If you are interested in re-homing please visit our website www.rescueremedies.co.uk and complete our homing questionnaire so we can ensure our dogs are matched and will suit your circumstances/lifestyle.

For daily updates click our forum logo on our homepage and you will find the full range of dogs that are available for homing - Rescue Remedies.myfastforum.org :: Index.


----------



## Rescue Remedies (Oct 27, 2008)

Monty Loves you!









Watching the birds...









Is that my breakfast?









Sigh wheres my forever Mum?


----------



## jamesmartyn (Oct 29, 2009)

Cool Information...


----------



## Rescue Remedies (Oct 27, 2008)

Monty is still dreaming of his forever home for Christmas!


----------



## Rescue Remedies (Oct 27, 2008)

An update from Lynne who is fostering Monty:

"Dear, Dear Monty (Python) hasn't been laughing today as it was go, go, go for his major ear operation, a "Lateral ear canal" resection on his left ear. Effectively the vet opens up the side of the ear and creates a hole directly into the lower ear canal to bypass the upper ear. Despite my best efforts it wasnt improving. They were able to clear old dried debris out and now it has to heal. He is shaking his head and has a bandage all over his head with his Elizabethan collar on. 

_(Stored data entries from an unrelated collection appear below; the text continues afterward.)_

(* ===== verification/OnchainOrders.v ===== *)
(** Orders that are placed on chain: how the autopilot indexes the events of a
    contract that broadcasts orders (autopilot/src/database/
    onchain_order_events.rs) with the parser of the data of ETH flow orders
    (onchain_order_events/ethflow_events.rs), the events of refunds
    (ethflow_events/event_storing.rs) and the tables they fill
    (crates/database/src/onchain_broadcasted_orders.rs, onchain_invalidations.rs,
    ethflow_orders.rs and the upserts of orders.rs).

    The trait [OnchainOrderParsing] is a class, with what the general parser
    relies on as its laws and the ETH flow parser as an instance. The quoter is
    the class of OrderQuoting.v. *)
From Stdlib Require Import ZArith Lia.
From S2P Require Import Prelude U256 Bytes Floats EventHandling ModelOrder OrderQuoting OrderValidation OrderStore.
From S2P Require Import SettlementIndex.
From stdpp Require Import prelude gmap numbers sorting.
Import list_basics.list list_relations.list list_monad.list list_misc.list.

Open Scope Z_scope.
Open Scope rust_scope.
Import ModelSignature ModelOrder Database.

Dear Monty is bumping into everything what with the GA still in his system. Lights are out and we are keeping the house quiet to help the patient. He has asked me not to take pictures.

Yesterday Monty was in discomfort, but has kept the buster collar on. This is so important as he has the habit of alleviating his chronic discomfort by scratching behind his ear which is very close to his 46 stitches! So he has tolerated his 'halo' and earned his halo! Had great delight in being hand fed fried fish cakes. 

He is also learned to walk through doors and climb stairs with his buster collar".

Monty is still waiting for his forever home!


----------



## Rescue Remedies (Oct 27, 2008)

Monty from the ministry of funny sounds. Yes Monty has added to his snorts and Staffie speaks; clunk, crash, bang! Here he is revealed with his new trumpet that you can hear as he bashfully engages with his environment. Hence the marks on his buster collar. Monty has tolerated this wonderfully ... now coming up for 2 weeks of continuous wear.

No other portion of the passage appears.